(WORK REQUIRED): Looking at the listing below, how many lines include "registered"? Answer with the number only.

(RECORD EXCERPTS):
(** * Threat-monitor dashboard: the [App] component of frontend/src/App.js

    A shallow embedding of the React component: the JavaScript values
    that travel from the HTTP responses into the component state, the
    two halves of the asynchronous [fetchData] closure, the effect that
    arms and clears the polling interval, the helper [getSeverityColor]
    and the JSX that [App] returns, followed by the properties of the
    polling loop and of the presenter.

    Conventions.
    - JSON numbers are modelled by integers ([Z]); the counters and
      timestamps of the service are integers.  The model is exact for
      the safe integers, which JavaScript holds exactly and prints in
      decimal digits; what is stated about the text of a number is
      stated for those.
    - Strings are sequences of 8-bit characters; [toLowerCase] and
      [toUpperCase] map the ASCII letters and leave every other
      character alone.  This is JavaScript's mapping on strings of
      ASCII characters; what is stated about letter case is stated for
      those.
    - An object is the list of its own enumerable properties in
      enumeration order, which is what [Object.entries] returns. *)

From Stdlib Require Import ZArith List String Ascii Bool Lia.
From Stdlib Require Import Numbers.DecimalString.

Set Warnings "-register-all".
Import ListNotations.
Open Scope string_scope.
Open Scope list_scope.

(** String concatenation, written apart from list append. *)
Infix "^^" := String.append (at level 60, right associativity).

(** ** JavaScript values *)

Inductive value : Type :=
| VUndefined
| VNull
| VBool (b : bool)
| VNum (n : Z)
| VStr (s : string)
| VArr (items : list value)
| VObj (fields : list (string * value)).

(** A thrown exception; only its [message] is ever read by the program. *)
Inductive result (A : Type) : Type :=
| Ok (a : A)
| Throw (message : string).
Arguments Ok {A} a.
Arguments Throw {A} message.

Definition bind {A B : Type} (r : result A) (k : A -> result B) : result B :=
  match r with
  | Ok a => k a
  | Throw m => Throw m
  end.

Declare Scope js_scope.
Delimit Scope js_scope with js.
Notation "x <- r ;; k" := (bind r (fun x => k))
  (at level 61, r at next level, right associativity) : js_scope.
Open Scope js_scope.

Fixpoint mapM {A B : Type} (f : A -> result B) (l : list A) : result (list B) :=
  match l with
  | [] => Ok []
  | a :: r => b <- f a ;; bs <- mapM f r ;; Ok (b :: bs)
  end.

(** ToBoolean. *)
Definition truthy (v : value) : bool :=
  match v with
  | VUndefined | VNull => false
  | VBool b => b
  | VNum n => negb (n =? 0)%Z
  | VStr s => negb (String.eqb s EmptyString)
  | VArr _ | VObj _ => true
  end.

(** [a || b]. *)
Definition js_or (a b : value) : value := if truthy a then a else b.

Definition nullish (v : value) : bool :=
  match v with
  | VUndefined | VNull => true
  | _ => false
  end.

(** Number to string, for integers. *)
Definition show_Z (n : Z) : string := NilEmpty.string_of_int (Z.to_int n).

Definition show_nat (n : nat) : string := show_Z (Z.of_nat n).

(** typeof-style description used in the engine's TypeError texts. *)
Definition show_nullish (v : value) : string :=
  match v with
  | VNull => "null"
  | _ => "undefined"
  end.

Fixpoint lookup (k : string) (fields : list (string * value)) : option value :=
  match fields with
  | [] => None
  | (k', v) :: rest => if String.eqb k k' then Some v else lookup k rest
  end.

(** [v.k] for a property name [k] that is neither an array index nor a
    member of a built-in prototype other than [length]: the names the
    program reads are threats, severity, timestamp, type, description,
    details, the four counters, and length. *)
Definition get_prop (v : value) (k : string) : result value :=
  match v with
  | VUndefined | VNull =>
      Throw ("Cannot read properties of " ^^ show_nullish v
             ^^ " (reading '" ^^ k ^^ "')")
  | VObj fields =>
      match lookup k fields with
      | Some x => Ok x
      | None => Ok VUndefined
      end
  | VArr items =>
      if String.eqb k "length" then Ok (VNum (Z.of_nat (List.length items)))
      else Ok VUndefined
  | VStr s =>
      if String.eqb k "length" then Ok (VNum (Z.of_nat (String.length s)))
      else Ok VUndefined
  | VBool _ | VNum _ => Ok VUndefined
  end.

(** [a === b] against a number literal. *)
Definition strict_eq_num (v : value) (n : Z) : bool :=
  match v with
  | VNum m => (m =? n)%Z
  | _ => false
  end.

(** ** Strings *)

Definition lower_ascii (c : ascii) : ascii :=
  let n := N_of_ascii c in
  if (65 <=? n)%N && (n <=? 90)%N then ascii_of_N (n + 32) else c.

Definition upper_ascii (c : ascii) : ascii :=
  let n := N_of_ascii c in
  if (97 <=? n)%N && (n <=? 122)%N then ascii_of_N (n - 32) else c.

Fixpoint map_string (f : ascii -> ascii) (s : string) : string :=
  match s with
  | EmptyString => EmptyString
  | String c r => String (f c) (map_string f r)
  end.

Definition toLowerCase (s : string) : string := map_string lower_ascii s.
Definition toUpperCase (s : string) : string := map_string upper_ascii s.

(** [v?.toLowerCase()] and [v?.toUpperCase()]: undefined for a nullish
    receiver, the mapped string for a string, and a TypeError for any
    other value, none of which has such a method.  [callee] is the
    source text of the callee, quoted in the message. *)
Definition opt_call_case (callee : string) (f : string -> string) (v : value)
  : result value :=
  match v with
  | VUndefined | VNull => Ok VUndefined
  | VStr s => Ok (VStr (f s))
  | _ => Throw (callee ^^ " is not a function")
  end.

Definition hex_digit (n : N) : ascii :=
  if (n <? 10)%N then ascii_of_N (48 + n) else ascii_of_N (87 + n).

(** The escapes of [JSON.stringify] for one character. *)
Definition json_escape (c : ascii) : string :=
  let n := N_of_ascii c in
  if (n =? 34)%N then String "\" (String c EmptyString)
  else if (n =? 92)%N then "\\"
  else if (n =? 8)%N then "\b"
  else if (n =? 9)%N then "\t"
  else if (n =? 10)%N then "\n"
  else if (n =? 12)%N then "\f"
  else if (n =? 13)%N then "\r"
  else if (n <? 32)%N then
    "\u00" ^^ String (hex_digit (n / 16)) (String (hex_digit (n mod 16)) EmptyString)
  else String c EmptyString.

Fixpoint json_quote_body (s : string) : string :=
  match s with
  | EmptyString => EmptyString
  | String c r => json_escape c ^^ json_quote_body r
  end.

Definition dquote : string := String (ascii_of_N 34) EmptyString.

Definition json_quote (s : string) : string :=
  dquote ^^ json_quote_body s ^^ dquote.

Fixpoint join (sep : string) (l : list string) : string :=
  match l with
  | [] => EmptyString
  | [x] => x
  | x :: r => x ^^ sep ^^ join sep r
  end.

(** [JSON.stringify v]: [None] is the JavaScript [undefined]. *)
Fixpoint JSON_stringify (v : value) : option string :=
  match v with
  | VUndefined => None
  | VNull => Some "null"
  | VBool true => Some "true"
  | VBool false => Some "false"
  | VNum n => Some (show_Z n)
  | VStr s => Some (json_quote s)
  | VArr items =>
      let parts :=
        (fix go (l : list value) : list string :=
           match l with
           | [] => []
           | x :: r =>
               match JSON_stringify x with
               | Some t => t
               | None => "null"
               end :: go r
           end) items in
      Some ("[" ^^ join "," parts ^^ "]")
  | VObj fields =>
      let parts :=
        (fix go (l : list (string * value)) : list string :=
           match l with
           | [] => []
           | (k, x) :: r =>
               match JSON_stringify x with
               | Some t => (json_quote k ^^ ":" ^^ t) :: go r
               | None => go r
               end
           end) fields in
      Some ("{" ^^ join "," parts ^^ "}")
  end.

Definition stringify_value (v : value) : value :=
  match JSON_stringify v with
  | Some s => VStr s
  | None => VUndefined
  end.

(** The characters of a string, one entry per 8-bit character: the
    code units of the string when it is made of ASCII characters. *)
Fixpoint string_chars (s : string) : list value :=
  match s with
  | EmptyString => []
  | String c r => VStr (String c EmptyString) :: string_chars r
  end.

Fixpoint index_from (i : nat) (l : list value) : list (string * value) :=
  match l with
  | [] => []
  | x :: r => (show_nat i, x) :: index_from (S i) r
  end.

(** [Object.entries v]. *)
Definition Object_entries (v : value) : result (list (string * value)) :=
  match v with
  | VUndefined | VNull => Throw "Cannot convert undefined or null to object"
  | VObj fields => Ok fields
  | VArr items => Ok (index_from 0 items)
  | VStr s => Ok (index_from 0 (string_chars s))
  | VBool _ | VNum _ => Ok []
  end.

...

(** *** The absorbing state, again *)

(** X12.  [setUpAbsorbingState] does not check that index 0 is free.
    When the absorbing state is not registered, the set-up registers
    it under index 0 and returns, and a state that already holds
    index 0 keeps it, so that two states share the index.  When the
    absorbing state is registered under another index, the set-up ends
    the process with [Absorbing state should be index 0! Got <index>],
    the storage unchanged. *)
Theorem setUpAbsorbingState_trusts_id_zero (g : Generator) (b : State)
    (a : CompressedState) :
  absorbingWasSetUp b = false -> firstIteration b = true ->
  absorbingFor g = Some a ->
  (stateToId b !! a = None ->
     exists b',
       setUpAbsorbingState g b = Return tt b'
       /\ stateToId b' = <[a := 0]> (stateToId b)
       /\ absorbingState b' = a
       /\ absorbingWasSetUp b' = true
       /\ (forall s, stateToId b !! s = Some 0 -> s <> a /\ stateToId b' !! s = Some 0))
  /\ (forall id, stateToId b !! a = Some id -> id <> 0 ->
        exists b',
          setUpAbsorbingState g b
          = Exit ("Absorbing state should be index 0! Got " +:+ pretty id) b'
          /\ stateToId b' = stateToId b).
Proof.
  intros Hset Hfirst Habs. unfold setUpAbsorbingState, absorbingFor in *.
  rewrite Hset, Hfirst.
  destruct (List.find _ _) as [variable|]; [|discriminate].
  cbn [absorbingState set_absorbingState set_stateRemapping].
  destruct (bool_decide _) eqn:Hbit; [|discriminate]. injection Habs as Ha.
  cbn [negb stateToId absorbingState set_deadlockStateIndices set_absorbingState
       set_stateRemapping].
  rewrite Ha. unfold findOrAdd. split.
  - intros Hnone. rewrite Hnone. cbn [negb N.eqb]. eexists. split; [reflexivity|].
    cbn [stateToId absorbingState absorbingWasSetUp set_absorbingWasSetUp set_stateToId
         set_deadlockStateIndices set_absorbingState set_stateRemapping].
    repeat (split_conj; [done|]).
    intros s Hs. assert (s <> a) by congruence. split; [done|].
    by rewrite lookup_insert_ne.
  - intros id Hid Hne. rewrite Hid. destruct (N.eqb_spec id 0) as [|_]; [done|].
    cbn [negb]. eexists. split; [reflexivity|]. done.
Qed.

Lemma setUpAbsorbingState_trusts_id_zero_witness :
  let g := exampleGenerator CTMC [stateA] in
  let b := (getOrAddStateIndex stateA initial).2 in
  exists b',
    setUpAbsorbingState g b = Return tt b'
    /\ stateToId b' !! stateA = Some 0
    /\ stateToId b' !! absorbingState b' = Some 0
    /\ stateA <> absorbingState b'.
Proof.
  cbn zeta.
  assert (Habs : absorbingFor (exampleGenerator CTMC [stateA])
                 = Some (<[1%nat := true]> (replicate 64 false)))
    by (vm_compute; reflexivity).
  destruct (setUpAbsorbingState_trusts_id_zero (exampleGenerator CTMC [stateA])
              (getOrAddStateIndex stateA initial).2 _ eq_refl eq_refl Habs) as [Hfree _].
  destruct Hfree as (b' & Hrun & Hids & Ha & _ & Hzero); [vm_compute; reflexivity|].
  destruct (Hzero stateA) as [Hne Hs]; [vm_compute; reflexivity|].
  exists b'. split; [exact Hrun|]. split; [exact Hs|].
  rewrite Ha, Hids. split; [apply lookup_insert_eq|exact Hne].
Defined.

(THE ANSWER): 2